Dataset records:

Lemma add_block_spec fuel st L n x :
  rep st L -> zinv L -> block_ok L n x -> (blocks L + (19 - n) < fuel)%nat ->
  exists st' L', add_block fuel st x (Z.of_nat n) = Ret st' /\ added st st' L L' x n.
Proof.
  revert st L n x. induction fuel as [|fuel IH]; intros st L n x Hrep Hi Hx Hf; [lia|].
  pose proof (bo_zone _ _ _ Hx) as Hn19. pose proof (bo_pos _ _ _ Hx) as Hx0.
  destruct (lookup_lt_is_Some_2 L n) as [l Hl]; [by rewrite (zi_zones _ Hi)|].
  destruct (Forall2_lookup_r _ _ _ _ _ Hrep Hl) as (z & Hz & q & Hd).
  pose proof (blocks_length _ _ _ Hl) as Hll.
  destruct (find_neighbours_spec (S fuel) st z x [] l 0 z q) as (l1 & l2 & m & k & Hfind & El & Hsp);
    [done|done|constructor|lia|]. cbn in El. subst l.
  cbn [add_block]. rewrite (get_zone_Ret _ _ _ Hz). cbn [mbind exec_bind]. rewrite Hfind.
  cbn [mbind exec_bind]. rewrite ZONE_SIZE_zsize by lia.
  replace (Z.of_nat n + 1) with (Z.of_nat (S n)) by lia.
  destruct (id Hsp) as (H1 & [q' H2] & Hl1 & Hl2).
  assert (forall y, in_zone L n y -> Z.lxor y x = zsize n -> 0 <= x /\ x mod zsize n = 0 /\ y mod zsize n = 0) as Hal.
  { intros y Hy _. split; [lia|]. split; [apply Hx|]. by apply (zi_block _ Hi). }
  destruct (negb (m =? 0) && (Z.lxor m x =? zsize n)) eqn:Em; zbool; [|destruct (negb (k =? 0) && (Z.lxor k x =? zsize n)) eqn:Ek; zbool].
  - destruct (dseg_last_elem _ _ _ _ _ H1 ltac:(done)) as [l1' ->]. rewrite <- app_assoc in *. cbn in *.
    destruct (remove_buddy st L n z l1' m l2 x) as (st1 & -> & Hr1 & Hi1 & Hok1 & Hb1 & Hadd);
      [done..|by exists q|done|]. cbn.
    replace (Z.min x m) with m in * by (apply Forall_app in Hl1 as [_ [? _]%Forall_cons]; lia).
    destruct (IH st1 _ (S n) m Hr1 Hi1 Hok1 ltac:(lia)) as (st' & L' & Hst' & HL').
    exists st', L'. split; [done|by apply Hadd].
  - destruct (dseg_first_elem _ _ _ _ _ H2 ltac:(done)) as [l2' ->].
    destruct (remove_buddy st L n z l1 k l2' x) as (st1 & -> & Hr1 & Hi1 & Hok1 & Hb1 & Hadd);
      [done..|by exists q|done|]. cbn.
    replace (Z.min x k) with x in * by (specialize (Hl2 k eq_refl); lia).
    destruct (IH st1 _ (S n) x Hr1 Hi1 Hok1 ltac:(lia)) as (st' & L' & Hst' & HL').
    exists st', L'. split; [done|by apply Hadd].
  - assert (forall y, in_zone L n y -> Z.lxor y x <> zsize n) as Hnone.
    { intros y Hy Hyx. destruct (buddy_adjacent _ _ _ _ _ _ _ _ _ _ Hi Hx Hl Hsp Hy Hyx) as [[-> Hm]|[-> Hk]].
      - by rewrite (proj2 (Z.eqb_neq m 0) Hm), (proj2 (Z.eqb_eq _ _) Hyx) in Em.
      - by rewrite (proj2 (Z.eqb_neq k 0) Hk), (proj2 (Z.eqb_eq _ _) Hyx) in Ek. }
    by apply (insert_added st L n z l1 l2 m k x Hrep Hi Hx Hl Hz Hsp).
Qed.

_EXERCISE DESCRIPTION_
Would you set down, word for word, the lines from the opening of the entries above through the line with "pose proof (blocks_length _ _ _ Hl) as Hll.", both included, and no others?

_PROBLEM SOLUTION_
Lemma add_block_spec fuel st L n x :
  rep st L -> zinv L -> block_ok L n x -> (blocks L + (19 - n) < fuel)%nat ->
  exists st' L', add_block fuel st x (Z.of_nat n) = Ret st' /\ added st st' L L' x n.
Proof.
  revert st L n x. induction fuel as [|fuel IH]; intros st L n x Hrep Hi Hx Hf; [lia|].
  pose proof (bo_zone _ _ _ Hx) as Hn19. pose proof (bo_pos _ _ _ Hx) as Hx0.
  destruct (lookup_lt_is_Some_2 L n) as [l Hl]; [by rewrite (zi_zones _ Hi)|].
  destruct (Forall2_lookup_r _ _ _ _ _ Hrep Hl) as (z & Hz & q & Hd).
  pose proof (blocks_length _ _ _ Hl) as Hll.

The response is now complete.